### REQUIREMENT
As the answer, set down the lines below from the one containing "let* r := tf_get cur tf_eax in" through the one containing "call X) : list", exactly and inclusively, and no others.

### RECORDS FOR THIS TASK
(* ===== verification/Usys.v ===== *)
(** * Usys: running user programs on the kernel (usys.S, user.h)

    The library routine of a system call puts its number into %eax and traps;
    its arguments are on the user stack.  [kcall] does that for each call of
    [prog]: it stores the data of the call in the user's memory through the
    page tables, runs [trap], and takes the results from the trap frame and
    from memory.  With it a program runs on the kernel, from [trap] down to
    the disk; [passes] says that it comes to its end and what it printed. *)
From stdpp Require Import base numbers list gmap strings.
From Stdlib Require Import ZArith Lia.
From S2P Require Import Prelude Bytes Kalloc Vm Proc Buf Bio Log Fs FsFile Pipe Kernel Args Sysfile Exec Sysproc Traps Syscall User Progs Mkfs.

Local Open Scope Z_scope.

(** ** System call stubs *)

Section stub.
Context `{BlockDriver} (devsw : list devops) (kend kdata : Z) (cur : nat).

(** Where the program keeps its stack, its strings and its buffer. *)
Definition esp : Z := 0x40.
Definition strings : Z := 0x1000.
Definition strings2 : Z := 0x2000.
Definition argvs : Z := 0x2800.
Definition buffer : Z := 0x3000.

(** [int $T_SYSCALL] *)
Definition int_syscall : M kernel unit :=
  tf_set cur tf_trapno T_SYSCALL ;;;
  let* p := me cur in
  let* r := trap devsw 0 0 kend kdata [] [] (ret tt) (ret tt) (ret tt) 0 (Some cur) (tf p) in
  match r with Resume => ret tt | _ => fault end.

(** [SYSCALL(name)]: below the arguments is the return address. *)
Definition stub (num : Z) (args : list Z) : M kernel Z :=
  ustore cur esp ((0 :: args) ≫= le_bytes 4) ;;;
  tf_set cur tf_eax num ;;;
  int_syscall ;;;
  let* r := tf_get cur tf_eax in
  ret (i32 r).

Definition put_string (a : Z) (s : list Z) : M kernel unit := ustore cur a (s ++ [0]).

(** The strings of [argv] one after the other from [a] on, and their addresses. *)
Fixpoint put_strings (a : Z) (argv : list (list Z)) : M kernel (list Z) :=
  match argv with
  | [] => ret []
  | s :: argv =>
      put_string a s ;;;
      let* l := put_strings (a + Z.of_nat (length s) + 1) argv in
      ret (a :: l)
  end.

Definition kcall {X} (c : call X) : M kernel X :=
  match c in call X return M kernel X with
  | cFork => stub 1 []
  | cWait => stub 3 []
  | cPipe =>
      let* r := stub 4 [buffer] in
      let* l := uload cur buffer 8 in
      ret (r, (i32 (rd32 l 0), i32 (rd32 l 4)))
  | cRead fd n =>
      let* r := stub 5 [fd; buffer; n] in
      let* l := uload cur buffer (Z.to_nat r) in
      ret (r, l)
  | cKill pid => stub 6 [pid]
  | cExec path argv =>
      put_string strings path ;;;
      let* ptrs := put_strings strings2 argv in
      ustore cur argvs ((ptrs ++ [0]) ≫= le_bytes 4) ;;;
      stub 7 [strings; argvs]
  | cFstat fd =>
      let* r := stub 8 [fd; buffer] in
      let* l := uload cur buffer 20 in
      ret (r, mk_ustat (i16 (rd16 l 0)) (i32 (rd32 l 4)) (rd32 l 8) (i16 (rd16 l 12)) (rd32 l 16))
  | cChdir path => put_string strings path ;;; stub 9 [strings]
  | cDup fd => stub 10 [fd]
  | cGetpid => stub 11 []
  | cSbrk n => stub 12 [n]
  | cSleep n => stub 13 [n]
  | cUptime => stub 14 []
  | cOpen path mode => put_string strings path ;;; stub 15 [strings; mode]
  | cWrite fd l => ustore cur buffer l ;;; stub 16 [fd; buffer; Z.of_nat (length l)]
  | cMknod path major minor => put_string strings path ;;; stub 17 [strings; major; minor]
  | cUnlink path => put_string strings path ;;; stub 18 [strings]
  | cLink old new => put_string strings old ;;; put_string strings2 new ;;; stub 19 [strings; strings2]
  | cMkdir path => put_string strings path ;;; stub 20 [strings]
  | cClose fd => stub 21 [fd]
  | cSettickets n => stub 23 [n]
  end.

(** The kernel, or how it stopped, and what was written to descriptor 1. *)
Record machine := mk_machine { kern : outcome kernel unit; printed : list Z }.

Definition output {X} (c : call X) : list Z :=
  match c with cWrite fd l => if fd =? 1 then l else [] | _ => [] end.

Definition h_kernel (X : Type) (c : call X) (s : machine) : X * machine :=
  match kern s with
  | Ret k _ =>
      match kcall c k with
      | Ret k' x => (x, mk_machine (Ret k' tt) (printed s ++ output c))
      | Panic m => (h_fail c, mk_machine (Panic m) (printed s))
      | Sleep ch k' => (h_fail c, mk_machine (Sleep ch k') (printed s))
      | Fault => (h_fail c, mk_machine Fault (printed s))
      end
  | _ => (h_fail c, s)
  end.
End stub.

(** ** A machine with one process *)

#[local] Existing Instance mem_driver.

(** The console takes what is written to it. *)
Definition run_devsw : list devops := [mk_devops None None; mk_devops None (Some (fun _ _ n => ret n))].

(** Eight pages at 0, by the tables at 0x80001000 and 0x80002000; the trap
    frame is at 0x80010000. *)
Definition run_ram : ram :=
  foldr (fun i m => store32 (0x80002000 + 4 * i) (0x3007 + PGSIZE * i) m)
    (store32 0x80001000 0x2007
      (store32 (0x80010000 + tf_esp) esp (store32 (0x80010000 + tf_cs) (Z.lor (Z.shiftl SEG_UCODE 3) DPL_USER) ∅))) (seqZ 0 8).
Definition run_proc : proc :=
  mk_proc 0x8000 0x80001000 0x80010000 RUNNING 1 None 0x80010000 0 None 0
    (replicate NOFILE None) None (replicate 16 0) INIT_TICKETS.

(** The disk that mkfs makes of two files. *)
Definition run_args : list arg := [mk_arg (B "_echo") (Some [B "#!"]); mk_arg (B "README") (Some [B "xv6"])].
Definition image_of (o : outcome mkfs unit) : gmap Z block := match o with Ret s _ => img s | _ => ∅ end.
Definition run_disk : gmap Z block := image_of (Mkfs.main run_args mkfs0).

Definition no_inode : inode := mk_inode 0 0 0 0 0 0 0 0 0 (replicate (S NDIRECT) 0).
Definition run_kernel : kernel :=
  mk_kernel (mk_psys [run_proc] 2 INIT_TICKETS None Rand.rng_boot (mk_kmem 1 0 run_ram))
    (mk_fs (mk_sb 0 0 0 0 0 0 0) (replicate NINODE no_inode) (boot_log run_disk))
    (replicate NFILE (mk_file FD_NONE 0 0 0 0 None 0)) ∅ 0 [].

(** What [userinit] and [forkret] do for the first process: its directory,
    the superblock and the log. *)
Definition run_start : M kernel unit :=
  let* ip := infs (namei run_devsw 0 [SLASH] noname) in
  upd_me 0 (fun p => set_files (ofile p) ip p) ;;;
  infs (iinit ROOTDEV) ;;;
  infs (inlog (initlog ROOTDEV)).

Definition run_machine : machine := mk_machine (run_start run_kernel) [].

Definition on_kernel {A} (m : prog A) : User.result A machine :=
  run (h_kernel run_devsw 0x80100000 0x80108000 0) m run_machine.

(** What is in use: descriptors, open files, inodes and data blocks. *)
Definition dinode_used (V : Z -> block) (n : Z) : bool := negb (rd16 (V (IBLOCK n super)) (dinode_off n) =? 0).
Definition in_use (k : kernel) : list (list (option nat)) * list Z * nat * nat :=
  let V := disk_read (dsk (bio (fls (kf k)))) in
  (ofile <$> ptable (kp k), fref <$> ftable k, length (List.filter (dinode_used V) (seqZ 0 NINODES)), nfree super V).

(** The program, started with the console open, returns, the kernel runs on,
    and the output is [out]. *)
Definition passes (m : prog unit) (out : list Z) : Prop :=
  exists k, on_kernel (Init.console ;; m) = RDone tt (mk_machine (Ret k tt) out).

(** Besides, nothing is in use that was not before. *)
Definition passes_clean (m : prog unit) (out : list Z) : Prop :=
  exists k0 k, on_kernel Init.console = RDone tt (mk_machine (Ret k0 tt) []) /\
    on_kernel (Init.console ;; m) = RDone tt (mk_machine (Ret k tt) out) /\ in_use k = in_use k0.

Definition ended (r : User.result unit machine) (out : list Z) : option kernel :=
  match r with
  | RDone _ (mk_machine (Ret k _) o) => if bool_decide (o = out) then Some k else None
  | _ => None
  end.
Definition passes_b (m : prog unit) (out : list Z) : bool := bool_decide (is_Some (ended (on_kernel (Init.console ;; m)) out)).
Definition same_use (k0 k : option kernel) : bool :=
  match k0, k with Some k0, Some k => bool_decide (in_use k = in_use k0) | _, _ => false end.
Definition clean_b (m : prog unit) (out : list Z) : bool :=
  same_use (ended (on_kernel Init.console) []) (ended (on_kernel (Init.console ;; m)) out).

Lemma ended_done r out k : ended r out = Some k -> r = RDone tt (mk_machine (Ret k tt) out).
Proof. destruct r as [[] [[k' []| | |] o]| |]; try done. cbn. case_bool_decide as E; [|done]. intros [= ->]. by subst. Qed.

Lemma passes_bool m out : passes_b m out = true -> passes m out.
Proof. unfold passes_b, passes. intros [k Hk]%bool_decide_eq_true. exists k. exact (ended_done _ _ _ Hk). Qed.

Lemma clean_bool m out : clean_b m out = true -> passes_clean m out.
Proof.
  unfold clean_b, same_use, passes_clean. destruct (ended _ []) as [k0|] eqn:E0; [|done]. destruct (ended _ out) as [k|] eqn:E; [|done].
  intros Hu%bool_decide_eq_true. exists k0, k.
  exact (conj (ended_done _ _ _ E0) (conj (ended_done _ _ _ E) Hu)).
Qed.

### RESPONSE TO THIS EXERCISE
  let* r := tf_get cur tf_eax in
  ret (i32 r).

Definition put_string (a : Z) (s : list Z) : M kernel unit := ustore cur a (s ++ [0]).

(** The strings of [argv] one after the other from [a] on, and their addresses. *)
Fixpoint put_strings (a : Z) (argv : list (list Z)) : M kernel (list Z) :=
  match argv with
  | [] => ret []
  | s :: argv =>
      put_string a s ;;;
      let* l := put_strings (a + Z.of_nat (length s) + 1) argv in
      ret (a :: l)
  end.

Definition kcall {X} (c : call X) : M kernel X :=
  match c in call X return M kernel X with
  | cFork => stub 1 []
  | cWait => stub 3 []
  | cPipe =>
      let* r := stub 4 [buffer] in
      let* l := uload cur buffer 8 in
      ret (r, (i32 (rd32 l 0), i32 (rd32 l 4)))
  | cRead fd n =>
      let* r := stub 5 [fd; buffer; n] in
      let* l := uload cur buffer (Z.to_nat r) in
      ret (r, l)
  | cKill pid => stub 6 [pid]
  | cExec path argv =>
      put_string strings path ;;;
      let* ptrs := put_strings strings2 argv in
      ustore cur argvs ((ptrs ++ [0]) ≫= le_bytes 4) ;;;
      stub 7 [strings; argvs]
  | cFstat fd =>
      let* r := stub 8 [fd; buffer] in
      let* l := uload cur buffer 20 in
      ret (r, mk_ustat (i16 (rd16 l 0)) (i32 (rd32 l 4)) (rd32 l 8) (i16 (rd16 l 12)) (rd32 l 16))
  | cChdir path => put_string strings path ;;; stub 9 [strings]
  | cDup fd => stub 10 [fd]
  | cGetpid => stub 11 []
  | cSbrk n => stub 12 [n]
  | cSleep n => stub 13 [n]
  | cUptime => stub 14 []
  | cOpen path mode => put_string strings path ;;; stub 15 [strings; mode]
  | cWrite fd l => ustore cur buffer l ;;; stub 16 [fd; buffer; Z.of_nat (length l)]
  | cMknod path major minor => put_string strings path ;;; stub 17 [strings; major; minor]
  | cUnlink path => put_string strings path ;;; stub 18 [strings]
  | cLink old new => put_string strings old ;;; put_string strings2 new ;;; stub 19 [strings; strings2]
  | cMkdir path => put_string strings path ;;; stub 20 [strings]
  | cClose fd => stub 21 [fd]
  | cSettickets n => stub 23 [n]
  end.

(** The kernel, or how it stopped, and what was written to descriptor 1. *)
Record machine := mk_machine { kern : outcome kernel unit; printed : list Z }.

Definition output {X} (c : call X) : list Z :=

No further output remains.